• The problem
Every line of the records below that has the word "mockTransactions" should be copied.

• Records for the task
---
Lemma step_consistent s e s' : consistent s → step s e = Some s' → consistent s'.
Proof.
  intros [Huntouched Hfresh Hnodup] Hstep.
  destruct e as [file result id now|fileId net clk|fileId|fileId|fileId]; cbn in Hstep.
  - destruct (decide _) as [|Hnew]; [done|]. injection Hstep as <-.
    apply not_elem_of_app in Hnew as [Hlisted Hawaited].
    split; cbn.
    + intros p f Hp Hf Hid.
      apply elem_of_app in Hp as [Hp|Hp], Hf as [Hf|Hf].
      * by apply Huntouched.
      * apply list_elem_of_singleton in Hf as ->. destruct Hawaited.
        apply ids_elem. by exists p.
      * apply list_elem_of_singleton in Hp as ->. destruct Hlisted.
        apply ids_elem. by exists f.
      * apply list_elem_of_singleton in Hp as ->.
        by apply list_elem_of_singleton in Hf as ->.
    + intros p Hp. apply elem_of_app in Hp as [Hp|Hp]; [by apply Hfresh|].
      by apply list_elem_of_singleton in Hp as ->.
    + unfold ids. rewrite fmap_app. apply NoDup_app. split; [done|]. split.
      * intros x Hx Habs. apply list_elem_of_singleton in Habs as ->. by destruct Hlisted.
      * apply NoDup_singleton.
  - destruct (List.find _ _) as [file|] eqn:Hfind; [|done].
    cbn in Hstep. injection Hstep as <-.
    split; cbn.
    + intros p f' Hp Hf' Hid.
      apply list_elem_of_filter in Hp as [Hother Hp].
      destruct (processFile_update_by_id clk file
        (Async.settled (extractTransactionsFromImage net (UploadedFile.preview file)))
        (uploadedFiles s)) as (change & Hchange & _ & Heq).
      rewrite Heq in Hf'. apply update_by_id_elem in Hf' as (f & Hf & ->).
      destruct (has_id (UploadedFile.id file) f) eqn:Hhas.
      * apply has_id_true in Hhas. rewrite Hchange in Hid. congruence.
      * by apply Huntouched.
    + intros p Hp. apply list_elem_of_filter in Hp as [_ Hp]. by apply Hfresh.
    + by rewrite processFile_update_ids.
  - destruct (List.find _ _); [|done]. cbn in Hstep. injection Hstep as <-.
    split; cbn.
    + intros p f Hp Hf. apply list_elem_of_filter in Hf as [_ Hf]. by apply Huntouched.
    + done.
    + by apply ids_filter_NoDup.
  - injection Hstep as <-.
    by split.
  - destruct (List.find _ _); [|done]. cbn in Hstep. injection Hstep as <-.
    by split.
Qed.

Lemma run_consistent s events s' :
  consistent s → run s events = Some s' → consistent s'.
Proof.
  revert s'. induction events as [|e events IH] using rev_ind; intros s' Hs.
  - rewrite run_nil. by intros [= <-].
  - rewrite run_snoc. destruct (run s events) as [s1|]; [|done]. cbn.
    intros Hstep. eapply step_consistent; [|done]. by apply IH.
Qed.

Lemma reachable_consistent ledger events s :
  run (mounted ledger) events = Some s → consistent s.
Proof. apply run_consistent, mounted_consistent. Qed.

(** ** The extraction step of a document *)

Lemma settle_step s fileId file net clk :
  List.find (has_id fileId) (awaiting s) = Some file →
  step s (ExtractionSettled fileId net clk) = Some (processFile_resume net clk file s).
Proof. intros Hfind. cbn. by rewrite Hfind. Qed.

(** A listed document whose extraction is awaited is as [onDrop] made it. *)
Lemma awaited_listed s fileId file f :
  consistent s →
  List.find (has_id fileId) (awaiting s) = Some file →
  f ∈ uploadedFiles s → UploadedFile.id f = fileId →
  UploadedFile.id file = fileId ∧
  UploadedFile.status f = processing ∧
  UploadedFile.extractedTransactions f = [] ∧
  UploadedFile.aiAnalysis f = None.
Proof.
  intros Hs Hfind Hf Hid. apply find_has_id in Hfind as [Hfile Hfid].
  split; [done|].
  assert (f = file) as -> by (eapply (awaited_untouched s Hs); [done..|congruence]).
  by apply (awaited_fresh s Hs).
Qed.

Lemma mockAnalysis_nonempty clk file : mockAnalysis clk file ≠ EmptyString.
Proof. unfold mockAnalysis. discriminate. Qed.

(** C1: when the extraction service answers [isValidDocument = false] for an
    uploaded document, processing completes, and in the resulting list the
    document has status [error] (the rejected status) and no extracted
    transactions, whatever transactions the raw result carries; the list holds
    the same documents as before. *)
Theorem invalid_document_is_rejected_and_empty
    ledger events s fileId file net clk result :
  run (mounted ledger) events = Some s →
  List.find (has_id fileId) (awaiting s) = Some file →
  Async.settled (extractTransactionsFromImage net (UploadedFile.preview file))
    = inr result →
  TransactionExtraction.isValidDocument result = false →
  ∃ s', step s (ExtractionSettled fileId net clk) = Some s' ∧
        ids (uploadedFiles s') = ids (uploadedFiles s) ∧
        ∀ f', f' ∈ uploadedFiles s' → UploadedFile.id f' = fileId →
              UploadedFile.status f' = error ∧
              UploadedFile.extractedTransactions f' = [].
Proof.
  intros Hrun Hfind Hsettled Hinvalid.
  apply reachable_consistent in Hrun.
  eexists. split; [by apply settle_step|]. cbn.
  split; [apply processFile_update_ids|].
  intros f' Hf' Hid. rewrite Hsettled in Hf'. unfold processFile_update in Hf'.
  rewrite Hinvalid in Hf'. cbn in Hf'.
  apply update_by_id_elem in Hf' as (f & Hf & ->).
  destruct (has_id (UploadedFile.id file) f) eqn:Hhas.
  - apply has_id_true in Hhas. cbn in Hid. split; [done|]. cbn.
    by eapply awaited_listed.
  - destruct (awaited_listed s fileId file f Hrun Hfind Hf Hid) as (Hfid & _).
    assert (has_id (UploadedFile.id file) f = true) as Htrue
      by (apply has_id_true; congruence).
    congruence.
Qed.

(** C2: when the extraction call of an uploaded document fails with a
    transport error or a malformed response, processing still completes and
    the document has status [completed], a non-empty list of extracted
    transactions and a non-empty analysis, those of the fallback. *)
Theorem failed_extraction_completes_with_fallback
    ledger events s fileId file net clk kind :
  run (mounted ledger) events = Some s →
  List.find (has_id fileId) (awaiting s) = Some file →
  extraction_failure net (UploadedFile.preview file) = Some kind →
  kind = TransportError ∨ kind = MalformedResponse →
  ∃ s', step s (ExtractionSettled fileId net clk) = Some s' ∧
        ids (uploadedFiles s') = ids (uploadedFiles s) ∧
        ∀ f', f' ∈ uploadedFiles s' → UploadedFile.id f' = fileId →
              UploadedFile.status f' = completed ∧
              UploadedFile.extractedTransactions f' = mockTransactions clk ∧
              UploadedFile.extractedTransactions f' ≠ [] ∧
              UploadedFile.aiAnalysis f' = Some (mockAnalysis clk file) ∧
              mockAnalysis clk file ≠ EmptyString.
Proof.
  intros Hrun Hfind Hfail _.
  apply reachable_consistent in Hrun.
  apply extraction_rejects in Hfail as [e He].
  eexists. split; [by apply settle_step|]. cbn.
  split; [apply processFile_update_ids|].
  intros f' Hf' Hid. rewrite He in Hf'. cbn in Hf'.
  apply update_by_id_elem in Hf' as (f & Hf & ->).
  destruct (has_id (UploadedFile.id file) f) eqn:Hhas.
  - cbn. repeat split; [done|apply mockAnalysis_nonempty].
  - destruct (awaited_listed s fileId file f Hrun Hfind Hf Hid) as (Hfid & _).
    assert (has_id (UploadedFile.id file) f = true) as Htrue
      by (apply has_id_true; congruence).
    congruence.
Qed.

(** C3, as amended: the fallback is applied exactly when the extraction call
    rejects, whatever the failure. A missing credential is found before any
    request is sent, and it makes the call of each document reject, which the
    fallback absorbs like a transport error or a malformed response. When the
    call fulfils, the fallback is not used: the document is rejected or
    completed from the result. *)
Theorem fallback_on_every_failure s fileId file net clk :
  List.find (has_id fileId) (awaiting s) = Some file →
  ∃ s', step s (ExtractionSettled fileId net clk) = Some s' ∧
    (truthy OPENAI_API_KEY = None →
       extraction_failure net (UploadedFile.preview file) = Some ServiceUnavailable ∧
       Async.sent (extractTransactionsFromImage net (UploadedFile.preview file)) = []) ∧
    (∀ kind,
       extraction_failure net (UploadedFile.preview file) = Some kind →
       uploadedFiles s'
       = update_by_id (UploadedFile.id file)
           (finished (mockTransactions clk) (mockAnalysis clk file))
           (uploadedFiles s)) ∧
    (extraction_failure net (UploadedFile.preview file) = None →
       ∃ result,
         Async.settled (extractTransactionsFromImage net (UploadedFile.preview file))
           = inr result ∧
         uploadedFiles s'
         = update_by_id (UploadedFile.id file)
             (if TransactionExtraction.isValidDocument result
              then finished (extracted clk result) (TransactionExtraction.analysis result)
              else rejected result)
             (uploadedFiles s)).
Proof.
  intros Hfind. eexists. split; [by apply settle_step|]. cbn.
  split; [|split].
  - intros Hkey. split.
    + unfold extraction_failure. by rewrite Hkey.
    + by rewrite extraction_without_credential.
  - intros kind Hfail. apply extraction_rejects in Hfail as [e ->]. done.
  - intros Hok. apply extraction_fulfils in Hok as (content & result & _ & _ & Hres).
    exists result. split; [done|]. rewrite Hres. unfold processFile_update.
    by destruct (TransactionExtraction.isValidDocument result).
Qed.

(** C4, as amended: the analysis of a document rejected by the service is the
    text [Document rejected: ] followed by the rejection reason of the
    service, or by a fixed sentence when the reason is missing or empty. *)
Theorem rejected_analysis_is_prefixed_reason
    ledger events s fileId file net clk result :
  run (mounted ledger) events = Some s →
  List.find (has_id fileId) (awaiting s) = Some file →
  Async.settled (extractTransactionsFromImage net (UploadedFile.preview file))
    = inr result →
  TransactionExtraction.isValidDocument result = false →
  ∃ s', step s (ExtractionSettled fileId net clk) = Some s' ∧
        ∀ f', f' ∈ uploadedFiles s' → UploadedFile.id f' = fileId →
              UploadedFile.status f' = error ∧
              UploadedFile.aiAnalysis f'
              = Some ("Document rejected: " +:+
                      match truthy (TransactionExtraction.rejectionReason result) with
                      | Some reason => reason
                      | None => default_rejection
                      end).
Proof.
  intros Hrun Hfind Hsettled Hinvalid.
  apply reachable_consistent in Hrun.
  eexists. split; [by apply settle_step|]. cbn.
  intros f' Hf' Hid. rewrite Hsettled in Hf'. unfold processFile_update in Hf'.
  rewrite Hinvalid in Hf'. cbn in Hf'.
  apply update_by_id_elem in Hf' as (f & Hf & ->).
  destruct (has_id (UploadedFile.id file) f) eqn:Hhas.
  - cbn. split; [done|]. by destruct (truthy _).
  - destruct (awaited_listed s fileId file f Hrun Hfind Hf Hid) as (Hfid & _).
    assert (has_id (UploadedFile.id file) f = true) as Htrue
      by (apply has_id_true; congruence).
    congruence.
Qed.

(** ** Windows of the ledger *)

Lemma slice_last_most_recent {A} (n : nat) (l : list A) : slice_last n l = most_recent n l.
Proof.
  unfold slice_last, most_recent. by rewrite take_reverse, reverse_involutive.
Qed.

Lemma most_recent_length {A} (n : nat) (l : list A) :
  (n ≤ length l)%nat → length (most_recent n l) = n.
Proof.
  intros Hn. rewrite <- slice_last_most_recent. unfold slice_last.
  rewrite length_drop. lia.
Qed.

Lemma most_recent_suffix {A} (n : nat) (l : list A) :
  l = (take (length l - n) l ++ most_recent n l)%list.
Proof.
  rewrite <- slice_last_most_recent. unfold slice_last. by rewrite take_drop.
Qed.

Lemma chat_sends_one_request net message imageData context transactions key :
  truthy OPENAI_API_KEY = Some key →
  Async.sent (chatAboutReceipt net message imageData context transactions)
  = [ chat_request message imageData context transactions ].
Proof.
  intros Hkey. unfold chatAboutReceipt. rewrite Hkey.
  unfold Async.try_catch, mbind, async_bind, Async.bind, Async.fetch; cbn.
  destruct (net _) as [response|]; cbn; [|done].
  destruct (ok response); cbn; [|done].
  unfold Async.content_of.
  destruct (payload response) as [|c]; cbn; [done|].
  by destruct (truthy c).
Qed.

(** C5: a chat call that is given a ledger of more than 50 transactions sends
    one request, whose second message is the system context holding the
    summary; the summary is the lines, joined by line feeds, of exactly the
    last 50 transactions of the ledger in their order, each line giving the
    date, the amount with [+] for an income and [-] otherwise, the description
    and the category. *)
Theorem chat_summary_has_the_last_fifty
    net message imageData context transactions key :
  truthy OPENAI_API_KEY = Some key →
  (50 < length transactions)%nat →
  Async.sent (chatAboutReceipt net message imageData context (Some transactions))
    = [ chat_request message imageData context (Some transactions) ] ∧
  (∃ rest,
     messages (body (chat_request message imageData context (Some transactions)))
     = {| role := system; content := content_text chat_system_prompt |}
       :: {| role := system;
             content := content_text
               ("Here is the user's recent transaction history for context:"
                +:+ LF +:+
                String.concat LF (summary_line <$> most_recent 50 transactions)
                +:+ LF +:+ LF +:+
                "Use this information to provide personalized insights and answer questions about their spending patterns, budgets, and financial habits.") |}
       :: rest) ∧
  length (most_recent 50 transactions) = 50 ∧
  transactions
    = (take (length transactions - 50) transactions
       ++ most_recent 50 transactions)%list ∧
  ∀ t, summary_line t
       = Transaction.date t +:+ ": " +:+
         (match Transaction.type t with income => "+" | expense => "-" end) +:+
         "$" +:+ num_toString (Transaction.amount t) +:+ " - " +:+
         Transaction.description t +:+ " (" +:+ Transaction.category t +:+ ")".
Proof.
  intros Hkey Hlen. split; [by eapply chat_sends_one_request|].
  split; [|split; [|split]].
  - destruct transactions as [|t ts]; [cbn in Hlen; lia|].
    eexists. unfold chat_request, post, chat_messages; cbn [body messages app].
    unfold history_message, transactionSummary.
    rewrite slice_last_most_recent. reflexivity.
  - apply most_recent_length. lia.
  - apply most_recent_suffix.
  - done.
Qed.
---
• Written response
              UploadedFile.extractedTransactions f' = mockTransactions clk ∧
           (finished (mockTransactions clk) (mockAnalysis clk file))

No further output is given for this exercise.